To access the poster presented at ASCO
BioMarin develops and commercializes innovative biopharmaceuticals for serious diseases and medical conditions. The company's product portfolio comprises four approved products and multiple clinical and pre-clinical product candidates. Approved products include Naglazyme® (galsulfase) for mucopolysaccharidosis VI (MPS VI), a product wholly developed and commercialized by BioMarin; Aldurazyme® (laronidase) for mucopolysaccharidosis I (MPS I), a product which BioMarin developed through a 50/50 joint venture with Genzyme Corporation; Kuvan® (sapropterin dihydrochloride) Tablets, for phenylketonuria (PKU), developed in partnership with Merck Serono, a division of Merck KGaA of Darmstadt, Germany; and Firdapse® (amifampridine), which has been approved by the European Commission for the treatment of Lambert Eaton Myasthenic Syndrome (LEMS). Product candidates include Vimizim (N-acetylgalactosamine 6-sulfatase), formally referred to as GALNS, which successfully completed Phase III clinical development for the treatment of MPS IVA, PEG-PAL (PEGylated recombinant phenylalanine ammonia lyase), which is currently in Phase III clinical development for the treatment of PKU, BMN-701, a novel fusion protein of insulin-like growth factor 2 and acid alpha glucosidase (IGF2-GAA), which is currently in Phase I/II clinical development for the treatment of Pompe disease, BMN 673, a poly ADP-ribose polymerase (PARP) inhibitor, which is currently in Phase I/II clinical development for the treatment of genetically-defined cancers, and BMN-111, a modified C-natriuretic peptide, which is currently in Phase I clinical development for the treatment of achondroplasia. For additional information, please visit
. Information on BioMarin's website is not incorporated by reference into this press release.

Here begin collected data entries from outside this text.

(* ===== verification/Guarantees.v ===== *)
(** * What the conversation control plane guarantees

    Theorems about every reachable database and every run of the transition
    system of [System], each with a witness on the run of [Scenario]. *)

From stdpp Require Import base tactics list strings relations.
From Stdlib Require Import ZArith Lia.
From S2P Require Import Prelude PyText Tables Contracts RegistryRows Schema Repository Service Acceptance.
From S2P Require Import Execution Evolution Methods Integrity System History Waiting Running.
From S2P Require Import Origin Scenario.

Local Open Scope string_scope.
Local Open Scope Z_scope.

(** ** Invariants *)

(** C2: in every reachable database all unique indexes, row checks and references
    between the conversation tables hold: one active Turn per Task, one active
    execution per Turn, one active binding per Task, one pending next Turn per
    Task, every item in an existing Turn, every control on an existing execution
    of its generation, every delivered submission with its Turn. *)
Theorem reachable_is_integral `{Host} d : reachable d → integrity d.
Proof. apply reachable_integrity. Qed.

Lemma reachable_is_integral_witness : integrity demo8.
Proof. apply (reachable_is_integral demo8). apply demo8_reachable. Defined.

(** C36: along every run nothing is deleted or rewritten: rows keep their identity
    columns, statuses move only along the transition tables of the contracts,
    rows in a terminal state are frozen, and items, intents, idempotency records
    and audit events are append-only. *)
Theorem history_is_preserved `{Host} d d' : rtc step d d' → db_evolves d d'.
Proof. apply steps_spec, _. Qed.

Lemma history_is_preserved_witness : db_evolves demo5 demo9.
Proof. apply (history_is_preserved demo5 demo9). apply demo_steps59. Defined.

(** The contract check [require_single_active_turn] accepts the Turns of every
    Task of every reachable database. *)
Theorem single_active_turn `{Host} d task_id :
  reachable d →
  require_single_active_turn (tn_status <$> repo_list_turns task_id d) = Ok tt.
Proof.
  intros Hd. rewrite (list_turns_in_order _ _ (reachable_gap_free _ Hd)).
  apply reachable_integrity in Hd. unfold require_single_active_turn.
  pose proof (unique_count turn_active (of_task_turn task_id) tn_task_id (task_turns d) task_id
    (turns_one_active _ (ok_turns _ Hd))) as Hle.
  replace (length (List.filter _ _))
    with (length (select turn_active (select (of_task_turn task_id) (task_turns d)))).
  - destruct (Nat.ltb_spec 1 (length (select turn_active
      (select (of_task_turn task_id) (task_turns d))))) as [Hlt|]; [|done].
    assert (∀ t, of_task_turn task_id t = true → tn_task_id t = task_id) as Ht
      by (intros t Ht; unfold of_task_turn in Ht; by split_bools).
    specialize (Hle Ht). lia.
  - generalize (select (of_task_turn task_id) (task_turns d)). clear.
    intros l. unfold select. induction l as [|t l IH]; csimpl; [done|].
    unfold turn_active at 1. case_bool_decide; simpl; by rewrite IH.
Qed.

Lemma single_active_turn_witness :
  require_single_active_turn (tn_status <$> repo_list_turns "task" demo8) = Ok tt.
Proof. apply (single_active_turn demo8 "task"). apply demo8_reachable. Defined.

(** [list_turns] returns the Turns of a Task in the order they were accepted,
    numbered [1..n] without gap or repetition. *)
Theorem turns_are_numbered `{Host} d task_id :
  reachable d →
  repo_list_turns task_id d = select (of_task_turn task_id) (task_turns d) ∧
  tn_turn_seq <$> repo_list_turns task_id d
    = seqZ 1 (Z.of_nat (length (repo_list_turns task_id d))).
Proof.
  intros Hd%reachable_gap_free. rewrite (list_turns_in_order _ _ Hd). split; [done|].
  apply (gf_turns _ Hd).
Qed.

Lemma turns_are_numbered_witness : tn_turn_seq <$> repo_list_turns "task" demo8 = [1].
Proof. rewrite (proj2 (turns_are_numbered demo8 "task" demo8_reachable)). reflexivity. Defined.

(** [list_items] returns the items of a Task, and of one Turn, in the order they
    were persisted, numbered [1..n] without gap or repetition. *)
Theorem items_are_numbered `{Host} d task_id turn_id :
  reachable d →
  list_task_items task_id d = select (of_task_item task_id) (turn_items d) ∧
  it_task_item_seq <$> list_task_items task_id d
    = seqZ 1 (Z.of_nat (length (list_task_items task_id d))) ∧
  list_turn_items turn_id d = select (of_turn_item turn_id) (turn_items d) ∧
  it_turn_item_seq <$> list_turn_items turn_id d
    = seqZ 1 (Z.of_nat (length (list_turn_items turn_id d))).
Proof.
  intros Hd%reachable_gap_free.
  pose proof (gf_task_items _ Hd task_id) as H1. pose proof (gf_turn_items _ Hd turn_id) as H2.
  assert (list_task_items task_id d = select (of_task_item task_id) (turn_items d)) as ->
    by (by apply dense_order_by).
  assert (list_turn_items turn_id d = select (of_turn_item turn_id) (turn_items d)) as ->
    by (by apply dense_order_by).
  done.
Qed.

Lemma items_are_numbered_witness :
  it_task_item_seq <$> list_task_items "task" demo8 = [1; 2].
Proof.
  rewrite (proj1 (proj2 (items_are_numbered demo8 "task" "turn1" demo8_reachable))). reflexivity.
Defined.

(** In every reachable database a Turn is in progress exactly when it has a
    running execution, a Turn has at most one execution ever, and an execution that
    is not terminal is running. *)
Theorem active_turn_is_running `{Host} d t :
  reachable d → t ∈ task_turns d →
  (turn_active t = true ↔
   ∃ e, e ∈ executions d ∧ ex_turn_id e = tn_turn_id t ∧ ex_status e = Exec_RUNNING) ∧
  (∀ e1 e2, e1 ∈ executions d → e2 ∈ executions d → ex_turn_id e1 = ex_turn_id e2 → e1 = e2) ∧
  (∀ e, e ∈ executions d → exec_active e = true → ex_status e = Exec_RUNNING).
Proof.
  intros Hd Ht. pose proof (reachable_integrity _ Hd) as Hok.
  destruct (reachable_running _ Hd). split_and!.
  - split.
    + intros Ha. destruct (rn_turn t Ht Ha) as (e & He & Het & Hea); [done|].
      exists e. destruct (rn_active e He Hea). done.
    + intros (e & He & Het & Hst).
      destruct (rn_active e He) as [_ (t' & Ht' & Hid & Ha)]; [unfold exec_active; by rewrite Hst|].
      assert (t' = t) as <-; [|done].
      eapply unique_eq; [apply (turns_pk _ (ok_turns _ Hok)) | done..| congruence].
  - intros e1 e2 H1 H2 Heq. by eapply unique_eq.
  - intros e He Hea. by apply rn_active.
Qed.

Lemma active_turn_is_running_witness :
  ∃ t, t ∈ task_turns demo8 ∧
    ∃ e, e ∈ executions demo8 ∧ ex_turn_id e = tn_turn_id t ∧ ex_status e = Exec_RUNNING.
Proof.
  eexists. split; [constructor|].
  apply (proj1 (proj1 (active_turn_is_running demo8 _ demo8_reachable
           ltac:(constructor)))). reflexivity.
Defined.

(** In every reachable database a control request that is still requested or
    delivering belongs to a running execution: the completion of an execution leaves
    no control request dangling. *)
Theorem pending_controls_are_live `{Host} d c :
  reachable d → c ∈ controls d → ctl_pending c = true →
  ∃ e, e ∈ executions d ∧ ex_runtime_execution_id e = ct_runtime_execution_id c ∧
       ex_status e = Exec_RUNNING.
Proof.
  intros Hd Hc Hp. destruct (reachable_running _ Hd).
  destruct (rn_controls c Hc Hp) as (e & He & Hid & Hea). exists e.
  destruct (rn_active e He Hea). done.
Qed.

Lemma pending_controls_are_live_witness :
  ∃ c, c ∈ controls demo8 ∧
    ∃ e, e ∈ executions demo8 ∧ ex_runtime_execution_id e = ct_runtime_execution_id c ∧
         ex_status e = Exec_RUNNING.
Proof.
  eexists. split; [constructor|].
  apply (pending_controls_are_live demo8 _ demo8_reachable); [constructor | reflexivity].
Defined.

(** In every reachable database a next-Turn reservation that waits is blocked by a
    Turn of its Task that is in progress, and its submission is queued. *)
Theorem waiting_next_turn_is_blocked `{Host} d n :
  reachable d → n ∈ next_turns d → nt_status n = Next_WAITING →
  (∃ t, blocked_by d n t) ∧ (∃ s, queued_for d n s).
Proof.
  intros Hd. by apply reachable_waiting.
Qed.

Lemma waiting_next_turn_is_blocked_witness :
  ∃ n, n ∈ next_turns demo8 ∧ ∃ t, blocked_by demo8 n t.
Proof.
  eexists. split; [constructor|].
  apply (waiting_next_turn_is_blocked demo8 _ demo8_reachable); [constructor | reflexivity].
Defined.

(** In every reachable database each Turn was materialized by exactly one
    submission: the one that reserved its identifier, of the same Task, delivered,
    with the native identity the Turn records. *)
Theorem turn_has_one_delivered_submission `{Host} d t :
  reachable d → t ∈ task_turns d →
  ∃ s, delivered_as d t s ∧
    tn_native_turn_kind t = sb_native_turn_kind s ∧ tn_native_turn_ref t = sb_native_turn_ref s ∧
    ∀ s', s' ∈ submissions d → sb_reserved_turn_id s' = tn_turn_id t → s' = s.
Proof.
  intros Hd Ht. pose proof (reachable_integrity _ Hd) as Hok.
  assert (turns_delivered d) as HI.
  { revert Hd. apply reachable_under; [apply _|]. intros d0 [] x Hx. rewrite init_turns in Hx.
    set_solver. }
  destruct (HI t Ht) as (s & Hs); [done|]. exists s. pose proof Hs as (Hin & Hres & Htask & Hst).
  pose proof (met_submissions _ Hok) as Hm. unfold met in Hm. rewrite Forall_forall in Hm.
  specialize (Hm s Hin). unfold submission_ref in Hm. rewrite Hst in Hm. split_ands. simpl in *.
  match goal with Hx : row_exists _ (task_turns d) = true |- _ =>
    apply row_exists_true in Hx as (t' & Ht' & Hp) end.
  unfold turn_in in Hp. split_bools.
  assert (t' = t) as -> by (eapply unique_eq;
    [apply (turns_pk _ (ok_turns _ Hok)) | done..| congruence]).
  assert (∀ a b, eq_sql a b = true → a = b) as Hsql.
  { intros [a|] [b|]; simpl; intros; split_bools; congruence. }
  split_and!; auto. intros s' Hs' Hres'. eapply unique_eq;
    [apply (submissions_reserved _ (ok_submissions _ Hok)) | done..| congruence].
Qed.

Lemma turn_has_one_delivered_submission_witness :
  ∃ t s, t ∈ task_turns demo9 ∧ delivered_as demo9 t s.
Proof.
  destruct (turn_has_one_delivered_submission demo9 _ demo9_reachable ltac:(constructor))
    as (s & Hs & _).
  eexists _, s. split; [constructor | exact Hs].
Defined.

This press release contains forward-looking statements about the business prospects of BioMarin Pharmaceutical Inc., including, without limitation, statements about: the expectations of the development of BMN 673, including the timing of the clinical trials of the candidate, and the possible safety and efficacy of such candidate, and the participation of NBCC in the trial execution. These forward-looking statements are predictions and involve risks and uncertainties such that actual results may differ materially from these statements. These risks and uncertainties include, among others: the content and timing of decisions by the U.S. Food and Drug Administration, the European Commission and other regulatory authorities, results and timing of current and planned clinical and preclinical studies related to such product; our ability to successfully manufacture the product; NBCC actual level of involvement with the trials; and those factors detailed in BioMarin's filings with the Securities and Exchange Commission, including, without limitation, the factors contained under the caption "Risk Factors" in BioMarin's 2012 Annual Report on Form 10-K, and the factors contained in BioMarin's reports on Form 10-Q. Stockholders are urged not to place undue reliance on forward-looking statements, which speak only as of the date hereof. BioMarin is under no obligation, and expressly disclaims any obligation to update or alter any forward-looking statement, whether as a result of new information, future events or otherwise.